### Assignment
Set down exactly, from the records below, the line with "- rewrite lookup_partial_alter_ne, lookup_insert_ne" through the line with "Lemma validateArtifact_inv artifact", and nothing else.

### Given records
Lemma receive_spec response :
  wp (receive artifact directory dest response)
    (λ _ w, ∃ f, good artifact f ∧ w_files w0 !! dest = None ∧ w_files w = <[dest := f]> (w_files w0))
    (safe artifact dest w0) w0.
Proof.
  assert (∀ w, w_files w = w_files w0 → safe artifact dest w0 w) as Hsame.
  { intros w Hw. split; [unfold kept; by rewrite Hw|]. rewrite Hw. by left. }
  unfold receive. apply wp_bind, wp_io_wrap.
  set (empty := mkFile "" false true 384).
  eapply wp_mono; [apply (wp_syscall _ _ (λ temp w, temp ≠ dest ∧ adds w0 temp (Some empty) w)
    (safe artifact dest w0) (λ w, w_files w = w_files w0))| |done]; [by intros w x o _|done| |auto|auto|].
  { intros w Hw. case_bool_decide; [|by apply Hsame]. split; [apply Hdest|]. cbn in Hw. split.
    - rewrite <- Hw. apply fresh_string_fresh.
    - cbn. by rewrite Hw. }
  intros temp w1 [Hne Ha1]. pose proof Ha1 as [Hfresh _]. cbn zeta.
  apply wp_bind, guarded_step; [done..|].
  eapply wp_mono; [apply temp_step; [|exact Ha1]| |done].
  { intros w2 n Ha. left. eauto. }
  intros [] w2 Ha2. apply wp_bind, guarded_step; [done..|].
  set (data := str_take (Z.to_nat (ar_MaxBytes artifact + 1)) (reader_content (dl_Body response))).
  eapply wp_mono; [apply (wp_bind _ _ (λ d w, d = data ∧ adds w0 temp (Some (mkFile data false true 384)) w))| |].
  { eapply wp_mono; [apply temp_step; [|exact Ha2]| |done].
    { intros w3 n Ha. left. eexists. by apply adds_update. }
    intros [] w3 Ha3. cbn in Ha3. fold data in Ha3.
    destruct (_ <? _); [destruct (reader_failure _)|]; [left; by eauto|by split..]. }
  2: done.
  intros d w3 [-> Ha3]. apply wp_bind, guarded_step; [done..|].
  apply wp_io_of; [intros [] Hsize|left; by eauto]. apply wp_bind, guarded_step; [done..|].
  apply wp_io_of; [intros [] Hsum|left; by eauto]. apply wp_bind, guarded_step; [done..|].
  eapply wp_mono; [eapply temp_step; [|exact Ha3]| |done].
  { intros w4 n Ha. left. eauto. }
  intros [] w4 Ha4. cbn in Ha4. apply wp_bind, guarded_step; [done..|].
  eapply wp_mono; [apply (wp_syscall _ _ (λ _, adds w0 temp (Some (mkFile data true true 384))) _
    (adds w0 temp (Some (mkFile data true true 384)))); [apply adds_free|done|done|..]| |done];
    [intros w5 n ?; left; by eauto|intros w5 ?; left; by eauto|].
  intros [] w5 Ha5. apply guarded_step; [done..|].
  assert (good artifact (mkFile data true true 384)) as Hgood.
  { split_and!; [|done..]. cbn. unfold verified. apply fail_if_Ok in Hsize, Hsum.
    apply orb_false_iff in Hsize as [Hs1%Z.eqb_neq Hs2]. rewrite Z.gtb_ltb in Hs2. apply Z.ltb_ge in Hs2.
    apply negb_false_iff in Hsum. rewrite Hsum. pose proof (len_nonneg data).
    destruct (Z.ltb_spec 0 (len data)), (Z.leb_spec (len data) (ar_MaxBytes artifact)); (done || lia). }
  eapply wp_mono; [by eapply publishExclusive_spec| |done].
  intros [] w6 (Hd & _ & Heq). eexists. split_and!; [done|done|]. rewrite Heq.
  rewrite alter_comm by done. apply map_eq. intros q. destruct (decide (q = dest)) as [->|].
  - by rewrite lookup_partial_alter_eq, lookup_insert_eq.
  - rewrite lookup_partial_alter_ne, lookup_insert_ne by done. destruct (decide (q = temp)) as [->|].
    + by rewrite lookup_partial_alter_eq, Hfresh.
    + by rewrite lookup_partial_alter_ne.
Qed.

End received.

Definition destination (cwd : string) (artifact : Artifact) (outputDirectory : string) : string :=
  filepath_Join (absolute cwd outputDirectory) (ar_FileName artifact).

Lemma validateArtifact_inv artifact : validateArtifact artifact = Ok tt →
  MatchString filePattern (ar_FileName artifact) = true ∧ MatchString hexSHA256 (ar_SHA256 artifact) = true ∧
  approved_url (ar_URL artifact) = true ∧ 1 <= ar_MaxBytes artifact <= maxArtifact.
Proof.
  unfold validateArtifact. intros Hv. inv_ok. split_and!; done || lia.
Qed.

Lemma filepath_Abs_spec cwd path w (R : string → World → Prop) (E : World → Prop) :
  (∀ w', w_files w' = w_files w → R (absolute cwd path) w') → (∀ w', w_files w' = w_files w → E w') →
  wp (filepath_Abs cwd path) R E w.
Proof.
  intros HR HE. unfold filepath_Abs, absolute in *. destruct (HasPrefix path "/"); [by apply HR|].
  apply wp_bind, (wp_syscall _ _ _ _ (λ w', w_files w' = w_files w)); [by intros ? ? ? _|done|..];
    [intros w' Hw'; by apply HR|intros w' n Hw'; by apply HE|intros w' Hw'; by apply HE].
Qed.

Lemma must_not_exist_keeps P path : outcome_free P → keeps P (must_not_exist path).
Proof.
  intros HP w Hw. assert (wp (os_Lstat path) (λ _, P) P w) as Hl by (by apply keeps_look).
  unfold wp, must_not_exist in *. destruct (os_Lstat path w) as [[a|e|] w']; [done| |done].
  by destruct (errors_Is e ErrNotExist).
Qed.

Lemma Fetch_spec `{Downloader} cwd client artifact outputDirectory w0 :
  let dest := destination cwd artifact outputDirectory in
  wp (Fetch cwd client artifact outputDirectory)
    (λ d w, d = dest ∧ ∃ f, good artifact f ∧ w_files w0 !! dest = None ∧
       w_files w = <[dest := f]> (w_files w0))
    (safe artifact dest w0) w0.
Proof.
  intros dest. assert (∀ w, w_files w = w_files w0 → safe artifact dest w0 w) as Hsame.
  { intros w Hw. split; [unfold kept; by rewrite Hw|]. rewrite Hw. by left. }
  unfold Fetch. apply wp_bind, wp_io_of; [intros [] Hv|by apply Hsame].
  apply validateArtifact_inv in Hv as (Hname & _).
  apply wp_bind, wp_io_of; [intros [] _|by apply Hsame].
  apply wp_bind, wp_io_wrap. eapply wp_mono; [apply (mkdir_keeps _ _ (λ w, w_files w = w_files w0));
    [by intros ? ? ? _|done|done]| |apply Hsame].
  intros [] w1 Hw1. apply wp_bind, wp_io_wrap, filepath_Abs_spec; [|intros w2 Hw2; apply Hsame; congruence].
  intros w2 Hw2. rewrite Hw1 in Hw2. fold (destination cwd artifact outputDirectory). fold dest. cbn zeta.
  apply wp_bind. eapply wp_mono; [apply (must_not_exist_keeps (λ w, w_files w = w_files w0));
    [by intros ? ? ? _|exact Hw2]| |apply Hsame].
  intros [] w3 Hw3. cbn in Hw3. apply wp_bind, wp_io_of; [intros [] _|by apply Hsame].
  apply wp_bind, wp_io_of; [intros response _|by apply Hsame].
  apply wp_bind, wp_io_of; [intros [] _|by apply Hsame].
  apply wp_bind. eapply wp_mono; [apply (receive_spec artifact (absolute cwd outputDirectory) dest w3)| |].
  - intros m. by apply temporary_name.
  - intros [] w4 (f & Hg & Hd & Hw4). rewrite Hw3 in Hd, Hw4. apply wp_ret. split; [done|]. eauto.
  - intros w4 [Hk Hs]. unfold safe, kept in *. by rewrite Hw3 in *.
Qed.
Lemma len_print_Envelope e :
  all_bytes plain (env_Algorithm e +:+ env_KeyID e +:+ env_Payload e +:+ env_Signature e) = true →
  len (print (json_Envelope e)) =
    len (env_Algorithm e) + len (env_KeyID e) + len (env_Payload e) + len (env_Signature e) + 56.
Proof.
  intros Hp. rewrite !all_bytes_app, !andb_true_iff in Hp. destruct Hp as (Ha & Hk & Hpl & Hs).
  unfold print, json_Envelope. cbn [print_with map join fst snd].
  rewrite !len_app, !(len_quoted true (env_Algorithm e)), !(len_quoted true (env_KeyID e)),
    !(len_quoted true (env_Payload e)), !(len_quoted true (env_Signature e)) by done.
  change (len (quoted true "algorithm")) with 11. change (len (quoted true "key_id")) with 8.
  change (len (quoted true "payload")) with 9. change (len (quoted true "signature")) with 11.
  change (len "{") with 1. change (len "}") with 1. change (len ":") with 1. change (len ",") with 1. lia.
Qed.

(** ** Canonical documents *)

Lemma typed_canonicalKeyPolicy p : typed_KeyPolicy p → typed_KeyPolicy (canonicalKeyPolicy p).
Proof.
  intros (Hv & Hr & Hk & Hs). split_and!; try done. cbn. by rewrite canonicalKeyGrants_perm.
Qed.

Lemma typed_canonicalNodes l : Forall typed_Node l → Forall typed_Node (canonicalNodes l).
Proof.
  intros Hl. unfold canonicalNodes. rewrite (sort_by_perm node_key). apply Forall_fmap.
  eapply Forall_impl; [done|]. intros n (Hi & Hr & Hc & Hp & Ha & He). split_and!; try done.
  cbn. by rewrite (sort_by_perm endpoint_key).
Qed.

Lemma typed_issuedDocument catalog version policy now ttl :
  typed_Catalog catalog → typed_KeyPolicy policy → is_u64 version →
  typed_Document (issuedDocument catalog version policy now ttl).
Proof.
  intros (Hr & Hd & Hn) Hp Hv. split_and!; cbn; try done; [by apply typed_canonicalKeyPolicy| |].
  - by rewrite canonicalDiscovery_perm.
  - by apply typed_canonicalNodes.
Qed.

(** ** Documents, states and envelopes on the wire *)

Lemma document_reads_back doc j rest : typed_Document doc → json_Document doc = Some j → skip_space rest = "" →
  Envelope.decodeStrict (print j +:+ rest) = Ok doc.
Proof.
  intros Ht Hj Hr. apply (decode_one_print dec_Document); [done| |done|by apply read_Document].
  by eapply printable_Document.
Qed.
(** The tables of the schema are those of the scripts. *)
Lemma app_tables_only name o : ct_objects c !! name = Some o → ob_schema o = app → name ∈ table_names.
Proof.
  intros Ho Hs. destruct (fi_only _ _ _ (mi_fits _ _ Hm) name o Ho Hs) as [_ [columns Hc]].
  unfold static_columns in Hc. destruct (List.find _ _) as [[n cols]|] eqn:E; [|done].
  apply List.find_some in E as [Hin Heq]. apply bool_decide_eq_true in Heq. cbn in Heq. subst n.
  apply list_elem_of_In in Hin. apply (list_elem_of_fmap_2 fst) in Hin. exact Hin.
Qed.

Definition selectable (reads : list (string * list string)) : bool :=
  forallb (λ r, bool_decide (r.1 ∈ table_names) && bool_decide ((r.1, "SELECT") ∈ required) &&
    forallb (λ column, static_column final (r.1, column)) r.2) reads.

Lemma login_select reads : selectable reads = true → can_select d login reads = inr tt.
Proof.
  unfold selectable. induction reads as [|[name columns] reads IH]; [done|]. cbn [forallb can_select fst snd with_login ct_objects].
  intros [[[Hn%bool_decide_eq_true Hr]%andb_true_iff Hc]%andb_true_iff Hrest]%andb_true_iff.
  destruct (app_table name Hn) as (o & Ho & Hs & Hcols). rewrite Ho, Hs, login_schema by (left). cbn [mbind sum_bind bool_decide negb].
  assert (forallb (λ column, bool_decide (column ∈ ob_columns o)) columns = true) as ->.
  { revert Hc. rewrite !forallb_forall. intros Hc column Hin%Hc. unfold static_column in Hin. cbn [fst snd] in Hin. by rewrite Hcols in Hin. }
  cbn. rewrite (login_table name o "SELECT" Hn Ho) by left. rewrite Hr. cbn. by apply IH.
Qed.

Lemma login_checks : privileges_query (server_of d login) = inr true ∧
  can_select d login access_columns = inr tt ∧ can_select d login result_columns = inr tt ∧
  can_select d login report_columns = inr tt.
Proof.
  split; [|split_and!; apply login_select; vm_compute; reflexivity].
  apply privileges_spec. cbn. split; [apply (login_schema "USAGE"); left|].
  assert (Forall (λ x, x.1 ∈ table_names ∧ x.2 ∈ all_privileges Tables) required) as Hreq.
  { apply Forall_forall. intros [t p] Hx.
    assert (forallb (λ x, bool_decide (x.1 ∈ table_names) && bool_decide (x.2 ∈ all_privileges Tables)) required = true)
      as Hall by (vm_compute; reflexivity).
    rewrite forallb_forall in Hall. apply list_elem_of_In, Hall, andb_true_iff in Hx as [H1 H2].
    by apply bool_decide_eq_true in H1, H2. }
  apply Forall_forall. intros [t p] Hx. rewrite Forall_forall in Hreq. destruct (Hreq _ Hx) as [Ht Hp]. cbn in *.
  unfold table_privilege. cbn [with_login ct_objects]. destruct (app_table t Ht) as (o & Ho & _). rewrite Ho, bool_decide_eq_true_2 by done. f_equal.
  rewrite (login_table t o p Ht Ho Hp). by apply bool_decide_eq_true_2.
Qed.

(** With a connection that works, the start-up checks pass. *)
Lemma login_opens ParseConfig url config hs :
  secureDatabaseConfig ParseConfig url = Ok config →
  (openPilotDatabase ParseConfig (server_of d login) url;;
   CheckSchema_access (server_of d login);; CheckSchema_telemetry (server_of d login)) (mkSession hs None []) =
  (inr tt, mkSession (handle config :: hs) None []).
Proof.
  intros Hc. destruct login_checks as (Hp & Ha & Hr & Hj).
  unfold openPilotDatabase. rewrite Hc.
  unfold validateDatabaseIdentity, validateDatabasePrivileges, identity_query. rewrite Hp. cbn [sv_roles sv_current_user server_of with_login ct_roles].
  rewrite Hattr. unfold CheckSchema_access, CheckSchema_telemetry. cbn [sv_select server_of]. rewrite Ha, Hr, Hj. done.
Qed.

End login.

(** ** Claims *)

(** C16: the migrations and the control plane fit together.  On a fresh database the four
    scripts run without an error exactly when the role that runs them may create schemas in the
    database and either may create roles (as a superuser or by CREATEROLE) or finds the runtime
    role there; whatever the default privileges.  On what they leave, a login without special
    attributes whose only role is the runtime role, and to which nothing was granted directly,
    passes every start-up check of the control plane (identity, privileges, columns of the
    stores) on a connection that works; on the tables of the schema it has exactly the
    privileges that the check requires, and on the schema the usage but not the creation of
    objects; and those are exactly the privileges that the statements of the two stores need. *)
Theorem migrated_database_is_least_privilege me c0 :
  fresh me c0 →
  (is_Some (migrate me migrations c0) ↔ may_migrate me c0) ∧
  ∀ c, migrate me migrations c0 = Some c →
  ∀ login roles members, login ≠ me → login ≠ runtime → silent c0 login →
    roles !! login = Some (mkRole false false false false) →
    roles_of (with_login c roles members) login = {[login; runtime]} →
    let server := server_of (with_login c roles members) login in
    (∀ ParseConfig url config hs, secureDatabaseConfig ParseConfig url = Ok config →
       (openPilotDatabase ParseConfig server url;; CheckSchema_access server;; CheckSchema_telemetry server)
         (mkSession hs None []) = (inr tt, mkSession (handle config :: hs) None [])) ∧
    (∀ table o p, ct_objects c !! table = Some o → ob_schema o = app → p ∈ all_privileges Tables →
       sv_has_table_privilege server table p = inr true ↔ (table, p) ∈ required) ∧
    (∀ p, sv_has_schema_privilege server app p = inr true ↔ p = "USAGE") ∧
    (∀ x, x ∈ required ↔ ∃ use, use ∈ access_statements ++ telemetry_statements ∧ x ∈ needs use).
Proof.
  intros Hfr. split.
  { split; [intros [c Hc]; by eapply migrations_need|]. intros Hmay.
    destruct (migrations_run me c0 Hfr Hmay) as (c & -> & _). by eexists. }
  intros c Hrun. destruct (migrations_run me c0 Hfr (migrations_need me c0 c Hrun)) as (c' & Hrun' & Hm & Hs).
  assert (c' = c) as -> by congruence.
  intros login roles members Hme Hrt Hs0 Hattr Hroles server. pose proof (Hs login Hme Hrt Hs0) as Hsil.
  split_and!.
  - intros ParseConfig url config hs. by apply (login_opens me).
  - intros table o p Ho Hsch Hp. pose proof (app_tables_only me c Hm table o Ho Hsch) as Ht. unfold server. cbn.
    unfold table_privilege. cbn [with_login ct_objects]. rewrite Ho, bool_decide_eq_true_2 by done.
    rewrite (login_table me login c roles members Hm Hsil Hattr Hroles table o p Ht Ho Hp).
    split; [intros [= Hb]; by apply bool_decide_eq_true in Hb|intros Hin; by rewrite bool_decide_eq_true_2].
  - intros p. unfold server. cbn [server_of sv_has_schema_privilege]. destruct (decide (p ∈ ["USAGE"; "CREATE"])) as [Hp|Hp].
    + rewrite (login_schema me login c roles members Hm Hsil Hattr Hroles p Hp).
      split; [intros [= Hb]; by apply bool_decide_eq_true in Hb|intros ->; done].
    + unfold schema_privilege. destruct (ct_schemas _ !! app); [rewrite bool_decide_eq_false_2 by done|];
        (split; [done|intros ->; exfalso; apply Hp; left]).
  - intros x. apply required_is_needed.
Qed.

(** ** Witness and examples *)

Definition toy_cluster : Cluster :=
  mkCluster {["deploy" := mkRole false true false false]} ∅ ∅ ∅ {[("deploy", "CREATE"); (PUBLIC, "CONNECT")]}
    (λ k, match k with Functions => {[(PUBLIC, "EXECUTE")]} | _ => ∅ end) (λ _ _, ∅).

Lemma toy_fresh : fresh "deploy" toy_cluster.
Proof. by split. Qed.

Lemma toy_may_migrate : may_migrate "deploy" toy_cluster.
Proof. split; [by_compute|]. right. exists (mkRole false true false false). by split. Qed.

Lemma toy_silent : silent toy_cluster "control_plane".
Proof. split; cbn; [done|done| |]; intros k p; [destruct k|]; set_solver. Qed.

Definition toy_roles : gmap string Role := {["control_plane" := mkRole false false false false; runtime := mkRole false false false false]}.
Definition toy_members : gmap string (gset string) := {["control_plane" := {[runtime]}]}.

Lemma migrated_database_is_least_privilege_witness : ∃ c, migrate "deploy" migrations toy_cluster = Some c ∧
  sv_has_table_privilege (server_of (with_login c toy_roles toy_members) "control_plane")
    "app_private.vpn_accesses" "UPDATE" = inr true ∧
  sv_has_table_privilege (server_of (with_login c toy_roles toy_members) "control_plane")
    "app_private.accounts" "SELECT" ≠ inr true.
Proof.
  destruct (migrated_database_is_least_privilege "deploy" toy_cluster toy_fresh) as [Hiff Hc].
  destruct (proj2 Hiff toy_may_migrate) as [c Hrun]. exists c. split; [exact Hrun|].
  destruct (Hc c Hrun "control_plane" toy_roles toy_members) as (_ & Ht & _ & _);
    [discriminate|discriminate|exact toy_silent|vm_compute; reflexivity|vm_compute; reflexivity|].
  assert (∀ name, name ∈ ["app_private.vpn_accesses"; "app_private.accounts"] →
    ∃ o, ct_objects c !! name = Some o ∧ ob_schema o = app) as Hob.
  { assert (forallb (λ name, match migrate "deploy" migrations toy_cluster with
      | Some c => match ct_objects c !! name with Some o => bool_decide (ob_schema o = app) | None => false end
      | None => false end) ["app_private.vpn_accesses"; "app_private.accounts"] = true) as Hall by (vm_compute; reflexivity).
    rewrite Hrun, forallb_forall in Hall. intros name Hn%list_elem_of_In%Hall.
    destruct (ct_objects c !! name) as [o|]; [|done]. apply bool_decide_eq_true in Hn. eauto. }
  destruct (Hob "app_private.vpn_accesses") as (o1 & Ho1 & Hs1); [left|].
  destruct (Hob "app_private.accounts") as (o2 & Ho2 & Hs2); [right; left|]. split.
  - apply (Ht _ _ _ Ho1 Hs1); by_compute.
  - intros Hs%(Ht _ _ _ Ho2 Hs2); [|by_compute]. revert Hs. by_compute.
Defined.

(** [ALTER DEFAULT PRIVILEGES IN SCHEMA .. REVOKE] only takes back what was granted for the
    schema: a function that is created there later can still be executed by [PUBLIC], as far as
    its own privileges go. *)
Definition later_function : option Object :=
  c ← migrate "deploy" (migrations ++ [[CreateFunction "app_private" "f"]]) toy_cluster;
  ct_objects c !! "app_private.f()".

Lemma default_revoke_leaves_execute :
  (λ o, bool_decide ((PUBLIC, "EXECUTE") ∈ ob_acl o)) <$> later_function = Some true.
Proof. vm_compute. reflexivity. Qed.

### Answer box
  - rewrite lookup_partial_alter_ne, lookup_insert_ne by done. destruct (decide (q = temp)) as [->|].
    + by rewrite lookup_partial_alter_eq, Hfresh.
    + by rewrite lookup_partial_alter_ne.
Qed.

End received.

Definition destination (cwd : string) (artifact : Artifact) (outputDirectory : string) : string :=
  filepath_Join (absolute cwd outputDirectory) (ar_FileName artifact).

Lemma validateArtifact_inv artifact : validateArtifact artifact = Ok tt →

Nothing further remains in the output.